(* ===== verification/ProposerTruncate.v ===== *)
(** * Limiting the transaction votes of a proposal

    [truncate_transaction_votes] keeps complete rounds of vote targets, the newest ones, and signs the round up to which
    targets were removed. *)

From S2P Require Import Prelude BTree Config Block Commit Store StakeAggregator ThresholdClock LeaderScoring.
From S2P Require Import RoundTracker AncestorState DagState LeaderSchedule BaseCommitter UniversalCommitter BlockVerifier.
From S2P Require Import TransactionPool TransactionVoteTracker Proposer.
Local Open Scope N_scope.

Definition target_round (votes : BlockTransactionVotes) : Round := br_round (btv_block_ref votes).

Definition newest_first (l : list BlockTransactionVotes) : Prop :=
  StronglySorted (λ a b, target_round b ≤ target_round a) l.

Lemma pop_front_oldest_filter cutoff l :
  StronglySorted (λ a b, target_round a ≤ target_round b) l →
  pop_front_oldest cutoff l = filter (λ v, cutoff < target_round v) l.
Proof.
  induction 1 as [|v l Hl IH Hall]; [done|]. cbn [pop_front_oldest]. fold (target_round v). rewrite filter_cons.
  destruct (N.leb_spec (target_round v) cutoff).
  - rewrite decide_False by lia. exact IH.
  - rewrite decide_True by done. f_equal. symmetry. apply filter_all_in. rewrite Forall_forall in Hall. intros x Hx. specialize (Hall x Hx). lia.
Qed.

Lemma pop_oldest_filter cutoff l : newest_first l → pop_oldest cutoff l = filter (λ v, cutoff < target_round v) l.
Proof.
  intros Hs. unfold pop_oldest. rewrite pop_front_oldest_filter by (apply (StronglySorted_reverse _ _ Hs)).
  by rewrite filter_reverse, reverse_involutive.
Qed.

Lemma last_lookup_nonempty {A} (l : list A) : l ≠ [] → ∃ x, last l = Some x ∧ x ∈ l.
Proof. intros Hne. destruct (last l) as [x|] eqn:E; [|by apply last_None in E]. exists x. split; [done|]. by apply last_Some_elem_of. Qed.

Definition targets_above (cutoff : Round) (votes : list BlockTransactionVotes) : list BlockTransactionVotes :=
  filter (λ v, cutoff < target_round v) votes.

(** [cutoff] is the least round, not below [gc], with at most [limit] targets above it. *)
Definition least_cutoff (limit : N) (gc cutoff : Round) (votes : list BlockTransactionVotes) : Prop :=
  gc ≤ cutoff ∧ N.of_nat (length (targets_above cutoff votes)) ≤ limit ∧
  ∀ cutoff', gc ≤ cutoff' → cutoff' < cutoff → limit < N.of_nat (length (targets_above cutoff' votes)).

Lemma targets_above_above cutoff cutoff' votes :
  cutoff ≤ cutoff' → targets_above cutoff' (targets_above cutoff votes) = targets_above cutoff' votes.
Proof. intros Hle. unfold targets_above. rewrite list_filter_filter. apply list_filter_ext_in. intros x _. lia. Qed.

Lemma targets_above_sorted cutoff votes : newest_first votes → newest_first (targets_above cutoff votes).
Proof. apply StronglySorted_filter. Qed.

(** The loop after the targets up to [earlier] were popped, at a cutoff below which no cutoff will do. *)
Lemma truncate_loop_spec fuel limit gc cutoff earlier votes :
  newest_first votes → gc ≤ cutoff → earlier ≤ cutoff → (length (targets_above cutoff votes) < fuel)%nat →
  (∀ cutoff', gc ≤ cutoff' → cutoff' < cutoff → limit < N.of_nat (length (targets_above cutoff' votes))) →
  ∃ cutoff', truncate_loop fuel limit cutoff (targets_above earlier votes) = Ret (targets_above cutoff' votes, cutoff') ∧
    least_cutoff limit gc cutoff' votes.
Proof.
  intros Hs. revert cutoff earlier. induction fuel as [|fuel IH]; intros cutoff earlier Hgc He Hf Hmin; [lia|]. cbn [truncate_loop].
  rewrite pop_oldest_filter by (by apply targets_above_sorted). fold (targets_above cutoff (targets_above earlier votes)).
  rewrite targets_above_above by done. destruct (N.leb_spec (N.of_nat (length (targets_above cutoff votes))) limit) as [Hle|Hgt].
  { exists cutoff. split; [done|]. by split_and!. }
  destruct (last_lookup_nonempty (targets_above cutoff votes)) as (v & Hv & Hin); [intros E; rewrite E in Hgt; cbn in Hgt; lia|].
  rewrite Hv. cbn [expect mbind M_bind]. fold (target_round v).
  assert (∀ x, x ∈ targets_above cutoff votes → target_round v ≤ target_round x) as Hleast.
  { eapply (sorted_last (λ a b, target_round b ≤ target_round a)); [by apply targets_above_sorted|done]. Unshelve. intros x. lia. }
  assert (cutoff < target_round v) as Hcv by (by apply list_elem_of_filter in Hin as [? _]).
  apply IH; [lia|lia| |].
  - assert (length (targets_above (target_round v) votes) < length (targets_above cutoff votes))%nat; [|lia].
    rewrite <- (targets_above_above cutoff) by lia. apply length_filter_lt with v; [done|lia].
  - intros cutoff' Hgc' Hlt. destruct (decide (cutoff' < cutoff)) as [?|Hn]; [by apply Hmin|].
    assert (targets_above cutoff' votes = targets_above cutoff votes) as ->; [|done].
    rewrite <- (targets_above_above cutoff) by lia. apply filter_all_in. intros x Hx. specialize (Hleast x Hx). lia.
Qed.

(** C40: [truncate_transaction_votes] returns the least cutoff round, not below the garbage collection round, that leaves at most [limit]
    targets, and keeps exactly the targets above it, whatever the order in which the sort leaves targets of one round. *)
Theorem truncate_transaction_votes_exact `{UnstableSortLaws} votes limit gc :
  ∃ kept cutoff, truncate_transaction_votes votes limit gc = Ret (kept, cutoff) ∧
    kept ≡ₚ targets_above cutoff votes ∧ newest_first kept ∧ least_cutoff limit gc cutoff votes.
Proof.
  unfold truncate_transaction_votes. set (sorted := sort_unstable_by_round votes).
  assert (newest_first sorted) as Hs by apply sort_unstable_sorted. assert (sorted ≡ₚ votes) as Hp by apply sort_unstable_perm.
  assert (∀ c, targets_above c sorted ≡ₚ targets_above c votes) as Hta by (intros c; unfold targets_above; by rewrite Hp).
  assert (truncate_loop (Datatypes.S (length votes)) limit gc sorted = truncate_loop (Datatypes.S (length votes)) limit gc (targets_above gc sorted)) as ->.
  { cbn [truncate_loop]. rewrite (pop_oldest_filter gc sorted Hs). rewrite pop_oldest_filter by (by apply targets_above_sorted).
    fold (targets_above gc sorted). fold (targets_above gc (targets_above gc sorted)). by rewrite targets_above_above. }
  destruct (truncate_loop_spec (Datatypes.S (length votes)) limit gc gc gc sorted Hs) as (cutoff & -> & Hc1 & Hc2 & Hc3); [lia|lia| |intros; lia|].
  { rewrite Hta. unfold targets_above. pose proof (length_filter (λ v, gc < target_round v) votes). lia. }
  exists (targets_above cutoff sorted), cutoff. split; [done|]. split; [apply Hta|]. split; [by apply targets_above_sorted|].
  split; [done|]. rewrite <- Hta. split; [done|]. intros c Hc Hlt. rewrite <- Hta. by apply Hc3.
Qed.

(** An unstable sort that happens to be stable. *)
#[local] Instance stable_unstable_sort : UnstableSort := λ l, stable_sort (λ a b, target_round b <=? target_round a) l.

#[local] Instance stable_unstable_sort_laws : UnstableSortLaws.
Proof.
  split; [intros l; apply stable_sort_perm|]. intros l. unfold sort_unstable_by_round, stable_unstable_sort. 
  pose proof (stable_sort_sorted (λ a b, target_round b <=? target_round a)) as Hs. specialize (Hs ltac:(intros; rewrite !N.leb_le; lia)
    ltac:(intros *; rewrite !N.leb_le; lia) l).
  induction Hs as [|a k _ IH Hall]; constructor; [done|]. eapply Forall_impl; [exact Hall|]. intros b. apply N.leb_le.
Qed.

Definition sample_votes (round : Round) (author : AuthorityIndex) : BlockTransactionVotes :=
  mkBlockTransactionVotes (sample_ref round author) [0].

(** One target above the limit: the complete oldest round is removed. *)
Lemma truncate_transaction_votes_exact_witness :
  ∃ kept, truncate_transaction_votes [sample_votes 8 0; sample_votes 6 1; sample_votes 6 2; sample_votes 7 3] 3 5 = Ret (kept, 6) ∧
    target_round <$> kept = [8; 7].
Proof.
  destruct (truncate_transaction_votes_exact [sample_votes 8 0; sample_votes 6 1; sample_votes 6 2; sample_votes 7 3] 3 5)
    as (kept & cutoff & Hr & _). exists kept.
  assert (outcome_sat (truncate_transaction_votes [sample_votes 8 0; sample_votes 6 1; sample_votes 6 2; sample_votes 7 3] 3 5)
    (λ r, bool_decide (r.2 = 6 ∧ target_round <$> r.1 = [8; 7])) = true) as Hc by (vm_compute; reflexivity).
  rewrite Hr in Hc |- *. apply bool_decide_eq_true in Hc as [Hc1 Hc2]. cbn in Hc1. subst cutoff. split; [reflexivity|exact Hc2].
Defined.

### EXERCISE DIRECTIONS
Print, without alteration, only the lines above between the one holding "apply IH; [lia|lia| |]." and the one holding "(** C40: [truncate_transaction_votes]", inclusive.

### TASK RESPONSE
  apply IH; [lia|lia| |].
  - assert (length (targets_above (target_round v) votes) < length (targets_above cutoff votes))%nat; [|lia].
    rewrite <- (targets_above_above cutoff) by lia. apply length_filter_lt with v; [done|lia].
  - intros cutoff' Hgc' Hlt. destruct (decide (cutoff' < cutoff)) as [?|Hn]; [by apply Hmin|].
    assert (targets_above cutoff' votes = targets_above cutoff votes) as ->; [|done].
    rewrite <- (targets_above_above cutoff) by lia. apply filter_all_in. intros x Hx. specialize (Hleast x Hx). lia.
Qed.

(** C40: [truncate_transaction_votes] returns the least cutoff round, not below the garbage collection round, that leaves at most [limit]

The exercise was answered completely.